» YOUR TASK: When the line containing "(** Physical memory is in the direct map. *)" is found in the data below, copy it and each line after it through the line containing "ready (hframes h)", exactly and with no others.

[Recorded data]
Lemma qword_spec b i :
  bitmap_wf b → 0 <= i → i mod 64 = 0 → i + 64 <= m_size b →
  ∃ qw, ld64 (m_buffer b) (8 * Z.shiftr i 6) = Ok qw ∧ 0 <= qw < 2 ^ 64 ∧
        ∀ k, 0 <= k < 64 → Z.testbit qw k = bit b (i + k).
Proof.
  intros [Hs _ Hb Hl] Hi Hm Hle. rewrite shiftr_6.
  destruct (ld64_bits (m_buffer b) (i / 64)) as (qw & -> & Hr & Hk); [done|lia|lia|].
  exists qw. split; [done|]. split; [done|]. intros k ?. rewrite Hk by done.
  unfold bit. f_equal. lia.
Qed.

Lemma scan_bits_spec fuel guard b end_ i :
  bitmap_wf b → 0 <= i → end_ <= m_size b → (Z.to_nat (end_ - i) < fuel)%nat →
  ∃ r, scan_bits fuel guard b end_ i = Ok r ∧
    match r with
    | inl i' => i <= i' <= Z.max i end_ ∧ (end_ <= i' ∨ guard i' = false) ∧ all_used b i i'
    | inr k => first_free b i end_ k
    end.
Proof.
  intros Hwf Hi He Hf. pose proof Hwf as [Hs _ _ _]. unfold scan_bits.
  apply loop_rule with (m := λ i1, Z.to_nat (end_ - i1))
    (Inv := λ i1, i <= i1 <= Z.max i end_ ∧ all_used b i i1); [|split; [lia|]|done].
  - intros i1 (Hi1 & Hu). destruct (Z.ltb_spec i1 end_); simpl.
    + destruct (guard i1) eqn:Hg; [|eexists; split; [done|]; naive_solver].
      rewrite bitmap_get_spec by (done || lia). simpl.
      destruct (Z.ltb_spec i1 (m_size b)); [|lia].
      destruct (bit b i1) eqn:Hbit; simpl; eexists; (split; [done|]).
      * rewrite u64_small by lia. split; [|lia]. split; [lia|].
        intros j Hj. destruct (decide (j = i1)) as [->|]; [done|apply Hu; lia].
      * split; [lia|]. done.
    + eexists. split; [done|]. naive_solver.
  - intros j. lia.
Qed.

Lemma scan_qwords_spec fuel b end_ i :
  bitmap_wf b → 0 <= i → end_ <= m_size b → (Z.to_nat (end_ - i) < fuel)%nat →
  (i mod 64 = 0 ∨ end_ <= i) →
  ∃ r, scan_qwords fuel b (end_ / 64 * 64) i = Ok r ∧
    match r with
    | inl i' => i <= i' <= Z.max i end_ ∧ all_used b i i'
    | inr k => first_free b i end_ k
    end.
Proof.
  intros Hwf Hi He Hf Hal. pose proof Hwf as [Hs _ _ _]. unfold scan_qwords.
  apply loop_rule with (m := λ i1, Z.to_nat (end_ - i1))
    (Inv := λ i1, i <= i1 <= Z.max i end_ ∧ all_used b i i1 ∧ (i1 mod 64 = 0 ∨ end_ <= i1));
    [|split; [lia|split; [intros j; lia|done]]|done].
  intros i1 (Hi1 & Hu & Hal1). destruct (Z.ltb_spec i1 (end_ / 64 * 64)).
  - destruct Hal1 as [Hal1|]; [|lia].
    destruct (qword_spec b i1) as (qw & -> & Hr & Hk); [done|lia..|]. simpl.
    destruct (Z.eqb_spec qw (u64 (Z.lnot 0))) as [E|E]; simpl; (eexists; split; [done|]).
    + rewrite u64_small by lia. split; [|lia]. split; [lia|]. split; [|lia].
      apply (all_used_app _ _ i1); [done|]. intros j Hj.
      replace j with (i1 + (j - i1)) by lia. rewrite <-Hk, E by lia.
      by rewrite u64_lnot_testbit, Z.bits_0 by lia.
    + destruct (word_not_all_ones qw) as (k & Hk1 & Hk2); [done|done|].
      destruct (ctz_from_spec 63 0 (u64 (Z.lnot qw))) as (Hc1 & Hc2 & Hc3).
      { exists k. split; [lia|]. by rewrite u64_lnot_testbit, Hk2. }
      fold (ctzll (u64 (Z.lnot qw))) in *. set (c := ctzll _) in *. clearbody c.
      rewrite u64_lnot_testbit, negb_true_iff, Hk in Hc2 by lia.
      rewrite u64_small by lia.
      apply (first_free_extend _ _ i1); [lia|done|].
      split; [lia|]. split; [done|]. intros j Hj.
      specialize (Hc3 (j - i1)). rewrite u64_lnot_testbit, negb_false_iff, Hk in Hc3 by lia.
      rewrite <-Hc3 by lia. f_equal. lia.
  - eexists. split; [done|]. split; [lia|done].
Qed.

Lemma scan_range_spec b begin end_ :
  bitmap_wf b → 0 <= begin → end_ <= m_size b →
  ∃ r, scan_range b begin end_ = Ok r ∧
    ((r = SIZE_MAX ∧ all_used b begin end_) ∨ first_free b begin end_ r).
Proof.
  intros Hwf Hb He. pose proof Hwf as [Hs _ _ _]. unfold scan_range.
  destruct (Z.leb_spec end_ begin).
  { eexists. split; [done|]. left. split; [done|]. intros j. lia. }
  destruct (scan_bits_spec (S (Z.to_nat (m_size b))) (λ i, negb (Z.land i 63 =? 0)) b end_ begin)
    as ([i1|k1] & -> & H1); [done|lia|lia|lia| |]; simpl; [|eauto].
  destruct H1 as (Hi1 & Hstop & Hu1).
  assert (Hal : i1 mod 64 = 0 ∨ end_ <= i1).
  { destruct Hstop as [|Hg]; [by right|left]. rewrite land_63 in Hg.
    by apply negb_false_iff, Z.eqb_eq in Hg. }
  rewrite land_not_63 by lia.
  destruct (scan_qwords_spec (S (Z.to_nat (m_size b))) b end_ i1) as ([i2|k2] & -> & H2);
    [done|lia|lia|lia|done| |]; simpl.
  - destruct H2 as (Hi2 & Hu2).
    destruct (scan_bits_spec (S (Z.to_nat (m_size b))) (λ _, true) b end_ i2)
      as ([i3|k3] & -> & H3); [done|lia|lia|lia| |]; simpl; (eexists; split; [done|]).
    + destruct H3 as (Hi3 & [Hstop3|] & Hu3); [|done]. left. split; [done|].
      apply (all_used_app _ _ i1); [done|]. apply (all_used_app _ _ i2); [done|].
      intros j Hj. apply Hu3. lia.
    + right. eapply first_free_extend; [|done|]; [lia|].
      by eapply first_free_extend; [|done|]; [lia|].
  - eexists. split; [done|]. right. by eapply first_free_extend; [|done|]; [lia|].
Qed.
(* ===== verification/Pmm.v ===== *)
(** The physical memory manager (src/mm/pmm.cpp): frame bitmap, reference counts,
    free-memory accounting, boot-time construction from the firmware memory map,
    single-frame and contiguous allocation, and the reference-count operations. *)

From S2P Require Import Prelude Bitmap.

(** * Model *)

Definition k_frame_size : Z := 4096.
Definition UINT64_MAX : Z := 2 ^ 64 - 1.
Definition UINT16_MAX : Z := 2 ^ 16 - 1.

(** enum BootMemoryType (the two values the allocator looks at). *)
Definition BOOT_MEM_USABLE : Z := 0.
Definition BOOT_MEM_BOOTLOADER_RECLAIMABLE : Z := 5.

Record BootMemoryMapEntry := mkEntry { base : Z; length_ : Z; type : Z }.

(** The file-scope state of pmm.cpp, and the bytes of physical memory that it
    zeroes through the direct map. *)
Record Pmm := mkPmm {
  g_pmm_bitmap : Bitmap;
  g_pmm_refcounts : list Z;
  g_bitmap_bits : Z;
  g_total_memory : Z;
  g_free_memory : Z;
  g_highest_page : Z;
  phys_mem : Z → Z
}.

Definition with_bitmap (b : Bitmap) (s : Pmm) : Pmm :=
  mkPmm b (g_pmm_refcounts s) (g_bitmap_bits s) (g_total_memory s) (g_free_memory s)
    (g_highest_page s) (phys_mem s).
Definition with_refcounts (r : list Z) (s : Pmm) : Pmm :=
  mkPmm (g_pmm_bitmap s) r (g_bitmap_bits s) (g_total_memory s) (g_free_memory s)
    (g_highest_page s) (phys_mem s).
Definition with_free (f : Z) (s : Pmm) : Pmm :=
  mkPmm (g_pmm_bitmap s) (g_pmm_refcounts s) (g_bitmap_bits s) (g_total_memory s) f
    (g_highest_page s) (phys_mem s).
Definition with_mem (m : Z → Z) (s : Pmm) : Pmm :=
  mkPmm (g_pmm_bitmap s) (g_pmm_refcounts s) (g_bitmap_bits s) (g_total_memory s)
    (g_free_memory s) (g_highest_page s) m.

(** [kstring::zero_memory] on physical memory, through [vmm_phys_to_virt]. *)
Definition zero_phys (m : Z → Z) (addr n : Z) : Z → Z :=
  λ a, if (addr <=? a) && (a <? addr + n) then 0 else m a.

(** [for (i = 0; i < n; i++) a[start + i] = v;] *)
Definition fill_slots (l : list Z) (start n v : Z) : res (list Z) :=
  for_upto (Z.to_nat n) 0 (λ i l, arr_set l (start + i) v) l.

Definition reserve_frame_permanently (s : Pmm) (frame_idx : Z) : res Pmm :=
  if g_bitmap_bits s <=? frame_idx then Ok s
  else
    used ← bitmap_get (g_pmm_bitmap s) frame_idx;
    let was_free := negb used in
    b ← bitmap_set (g_pmm_bitmap s) frame_idx true;
    rc ← arr_get (g_pmm_refcounts s) frame_idx;
    refs ← (if rc =? 0 then arr_set (g_pmm_refcounts s) frame_idx 1 else Ok (g_pmm_refcounts s));
    let s := with_refcounts refs (with_bitmap b s) in
    Ok (if was_free && (k_frame_size <=? g_free_memory s)
        then with_free (u64 (g_free_memory s - k_frame_size)) s else s).

(** [__builtin_add_overflow] / [__builtin_mul_overflow] on uint64_t. *)
Definition add_overflow (a b : Z) : bool * Z := (2 ^ 64 <=? a + b, u64 (a + b)).
Definition mul_overflow (a b : Z) : bool * Z := (2 ^ 64 <=? a * b, u64 (a * b)).
(* ===== verification/HeapOps.v ===== *)
(** What the heap promises its clients: each routine of src/mm/heap.cpp ends, hands out
    blocks that overlap no other, keeps the contents of the blocks in use, and returns
    every frame when the last block is freed. *)

From S2P Require Import Prelude Bitmap Pmm Frames Heap HeapInv HeapFree.

Section ops.
Context {P : Type} `{Frames P} {ready : P → Prop} `{!FramesLaws P ready}.
Variables (hhdm : Z) (vmm_virt_to_phys : Z → Z).
Hypothesis Hhhdm : 0 <= hhdm ∧ hhdm mod 4096 = 0 ∧ hhdm + PHYS_LIMIT < 2 ^ 64.
(** Physical memory is in the direct map. *)
Hypothesis Hdirect : ∀ f, frame_ok f → f < PHYS_LIMIT → vmm_virt_to_phys (hhdm + f) = f.

Abbreviation inv := (heap_inv (ready := ready) hhdm).

(** * malloc *)

(** The block a request of [size] bytes got. *)
Definition got (r0 : Z → Z) (live : list Block) (size ptr : Z) (h' : Heap P) : Prop :=
  ∃ L' a, inv r0 L' (a :: live) h' ∧ b_user a = ptr ∧ ptr = b_base a + HEADER ∧ ptr ≠ 0 ∧ ptr + size <= b_base a + b_size a.

Lemma pop_spec r0 L live h size fuel b x l :
  ready (hframes h) → shape hhdm r0 L live (hframes h) (g_page_slots h) → layout L live (mem h) (g_buckets h) →
  0 < size → size + HEADER <= MAX_BUCKET_SIZE → b = get_bucket_index (size + HEADER) → L b = x :: l →
  (∀ pg, pg = page_of x ∨ tight (g_page_slots h) pg) →
  (∀ i, tracked (g_page_slots h) i (page_of x) → free_count (g_page_slots h i) <= total_count (g_page_slots h i)) →
  ∃ h', malloc_unlocked hhdm fuel size h = Ok (x + HEADER, h') ∧ kept live (mem h) (mem h') ∧
    inv r0 (set_list L b l) (mkBlock (x + HEADER) x (bsize b) :: live) h' ∧ size + HEADER <= bsize b ∧ 0 < x.
Proof.
  intros Hr Sh La Hs Hm Hb Hl Ht Hle. destruct (get_bucket_index_spec (size + HEADER)) as [Hb1 Hb2];
    [unfold HEADER, MAX_BUCKET_SIZE in *; lia|]. rewrite <-Hb in Hb1, Hb2.
  destruct (pop_layout hhdm Hhhdm r0 L live (hframes h) (g_page_slots h) b x l Sh Hb1 Hl (mem h) (g_buckets h) La)
    as (E1 & Hx & bk & E2 & La' & Hout).
  assert (Hu : ∀ n, malloc_unlocked hhdm n size h = Ok (x + HEADER, mkHeap (hframes h) (write_header x (bsize b) (mem h)) bk (page_tracker_alloc_block x (g_page_slots h)))).
  { intros n. destruct n; unfold malloc_unlocked; fold (@malloc_unlocked P _ hhdm); destruct (Z.eqb_spec size 0); try lia;
      (destruct (Z.leb_spec (2 ^ 64) (size + HEADER)); [unfold MAX_BUCKET_SIZE in *; lia|]); cbv zeta;
      (destruct (Z.ltb_spec MAX_BUCKET_SIZE (size + HEADER)); [lia|]); rewrite <-Hb, get_bucket_size_eq by done;
      rewrite E1; cbn [mbind res_bind]; (destruct (Z.eqb_spec x 0); [done|]); cbn [negb]; by rewrite E2. }
  eexists. split; [apply Hu|]. cbn [mem]. split; [|split; [|split; [done|]]].
  - intros c y Hc Hy. apply Hout. intros Hxy. destruct (free_live_apart hhdm Hhhdm r0 L live (hframes h) (g_page_slots h) Sh b x c) as [Ha|Ha];
      [done|rewrite Hl; left|done| |]; unfold HEADER, MAX_BUCKET_SIZE in *; lia.
  - split; [done|by apply pop_shape|done|]. intros pg. by apply (pop_tight hhdm r0 L live (hframes h) (g_page_slots h) b x l Sh Hb1 Hl pg).
  - destruct (sh_free _ _ _ _ _ _ Sh b x Hb1) as (Rx & _); [rewrite Hl; left|]. lia.
Qed.

Lemma inv_le r0 L live h i pg :
  inv r0 L live h → tracked (g_page_slots h) i pg → free_count (g_page_slots h i) <= total_count (g_page_slots h i).
Proof. intros Hi Ti. pose proof (hv_tight _ _ _ _ _ Hi pg i Ti). lia. Qed.

Lemma malloc_large r0 L live h size :
  inv r0 L live h → 0 < size → MAX_BUCKET_SIZE < size + HEADER < 2 ^ 64 →
  ∃ ptr h', heap_alloc_large hhdm (size + HEADER) h = Ok (ptr, h') ∧ kept live (mem h) (mem h') ∧
    ((ptr = 0 ∧ inv r0 L live h') ∨ got r0 live size ptr h').
Proof.
  intros [V1 V2 V3 V4] Hs Hm. unfold heap_alloc_large. cbv zeta. set (pages := u64 (size + HEADER + 4095) / 4096).
  destruct (decide (size + HEADER + 4095 < 2 ^ 64)) as [Hsm|Hbig].
  - unfold MAX_BUCKET_SIZE, HEADER in *. assert (Hp : 2 <= pages < 2 ^ 52 ∧ size + 16 <= pages * 4096) by (unfold pages; rewrite u64_small by lia; lia).
    destruct (alloc_frames_spec (hframes h) pages V1 ltac:(lia)) as (f & p' & E & R' & Hc). step_with E.
    destruct Hc as [[-> Hrefs]|(Hf & Hend & Hrefs)].
    + eexists 0, _. split; [done|]. split; [done|]. left. split; [done|]. split; [done|by apply (shape_refs hhdm r0 L live (hframes h))|done|done].
    + assert (Hlim : f + pages * 4096 <= PHYS_LIMIT).
      { assert (Hg : frame_ok (f + (pages - 1) * 4096)) by (destruct Hf; split; lia). destruct (Hrefs _ Hg) as [Er _].
        rewrite decide_True in Er by lia. assert (Hpos : 0 < refs p' (f + (pages - 1) * 4096)) by lia.
        pose proof (refs_limit (ready := ready) p' _ R' Hg Hpos). destruct Hf. unfold PHYS_LIMIT in *. lia. }
      destruct (Z.eqb_spec f 0); [destruct Hf; lia|]. unfold vmm_phys_to_virt. pose proof Hf as [Hf1 Hf2]. unfold PHYS_LIMIT in *.
      replace (u64 (f + hhdm)) with (hhdm + f) by (rewrite u64_small by lia; lia). rewrite (u64_small (pages * 4096)) by lia.
      eexists _, _. split; [done|]. cbn [mem].
      destruct (frames_layout hhdm Hhhdm r0 L live (hframes h) (g_page_slots h) f pages p' V2 Hf ltac:(lia) Hlim Hrefs (mem h) (g_buckets h) V3) as [La Hout].
      split.
      { intros c y Hc Hy. apply Hout. intros Hxy.
        destruct (F_apart hhdm Hhhdm r0 L live (hframes h) (g_page_slots h) f pages p' V2 Hf ltac:(lia) Hrefs c Hc) as [Ha|Ha];
          cbn [b_base b_size] in Ha; unfold HEADER in *; lia. }
      right. exists L, (mkBlock (hhdm + f + HEADER) (hhdm + f) (pages * 4096)). split; [|cbn [b_user b_base b_size]; unfold HEADER; split; [done|]; lia].
      split; [done| |done|done].
      exact (frames_shape hhdm Hhhdm r0 L live (hframes h) (g_page_slots h) f pages p' V2 Hf ltac:(lia) Hlim Hrefs).
  - assert (pages = 0) as ->. { unfold pages, u64, HEADER, MAX_BUCKET_SIZE in *. lia. }
    rewrite alloc_frames_none. eexists 0, _. split; [done|]. split; [done|]. left. split; [done|]. by split.
Qed.

Lemma get_bucket_nonneg n : 0 < n <= 4096 → 0 <= get_bucket_index n < NUM_BUCKETS.
Proof. intros Hn. by apply get_bucket_index_spec. Qed.

Lemma pushed_cons pg b : 0 <= b < NUM_BUCKETS → ∃ x l, pushed pg (bsize b) (Z.to_nat (4096 / bsize b)) = x :: l.
Proof.
  intros Hb. assert (Hd : 1 <= 4096 / bsize b) by (destruct (bsize_cases b Hb) as [E|[E|[E|[E|[E|[E|[E|E]]]]]]]; rewrite E; lia).
  destruct (Z.to_nat (4096 / bsize b)) as [|n] eqn:E; [lia|]. by eexists _, _.
Qed.

(** What [malloc] does with a new frame when a free list is empty. *)
Section refill.
Variables (r0 : Z → Z) (L : Z → list Z) (live : list Block) (h : Heap P) (b f : Z) (p' : P).
Hypothesis Hi : inv r0 L live h.
Hypothesis Hb : 0 <= b < NUM_BUCKETS.
Hypothesis Hl : L b = [].
Hypothesis R' : ready p'.
Hypothesis Hf : frame_ok f.
Hypothesis Hlim : f < PHYS_LIMIT.
Hypothesis Hfree : refs (hframes h) f = 0.
Hypothesis Hrefs : ∀ g, frame_ok g → refs p' g = if decide (g = f) then 1 else refs (hframes h) g.
Let V2 := hv_shape _ _ _ _ _ Hi.

Lemma refill_kept m : (∀ x, ¬ (hhdm + f <= x < hhdm + f + 4096) → m x = mem h x) → kept live (mem h) m.
Proof.
  intros Hout c y Hc Hy. apply Hout. intros Hin.
  destruct (G_live_outside hhdm Hhhdm r0 L live (hframes h) (g_page_slots h) b f V2 Hb Hf Hlim Hfree c Hc); lia.
Qed.
Lemma clear_huge_bits fl :
  0 <= fl < 2 ^ 64 → let fl' := Z.land fl (u64 (Z.lnot 0x80)) in
  0 <= fl' < 2 ^ 64 ∧ Z.testbit fl' 0 = Z.testbit fl 0 ∧ Z.testbit fl' 7 = false ∧
  ∀ n, 12 <= n < 52 → Z.testbit fl n = false → Z.testbit fl' n = false.
Proof.
  intros Hfl fl'. assert (Hb : ∀ n, 0 <= n < 64 → Z.testbit fl' n = Z.testbit fl n && negb (n =? 7)).
  { intros n Hn. by apply (testbit_clear fl 7). }
  split; [by apply land_u64|]. rewrite !Hb by lia. rewrite andb_true_r, andb_false_r.
  split; [done|]. split; [done|]. intros n Hn E. by rewrite Hb, E by lia.
Qed.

» OUTPUT OF THE EXERCISE:
(** Physical memory is in the direct map. *)
Hypothesis Hdirect : ∀ f, frame_ok f → f < PHYS_LIMIT → vmm_virt_to_phys (hhdm + f) = f.

Abbreviation inv := (heap_inv (ready := ready) hhdm).

(** * malloc *)

(** The block a request of [size] bytes got. *)
Definition got (r0 : Z → Z) (live : list Block) (size ptr : Z) (h' : Heap P) : Prop :=
  ∃ L' a, inv r0 L' (a :: live) h' ∧ b_user a = ptr ∧ ptr = b_base a + HEADER ∧ ptr ≠ 0 ∧ ptr + size <= b_base a + b_size a.

Lemma pop_spec r0 L live h size fuel b x l :
  ready (hframes h) → shape hhdm r0 L live (hframes h) (g_page_slots h) → layout L live (mem h) (g_buckets h) →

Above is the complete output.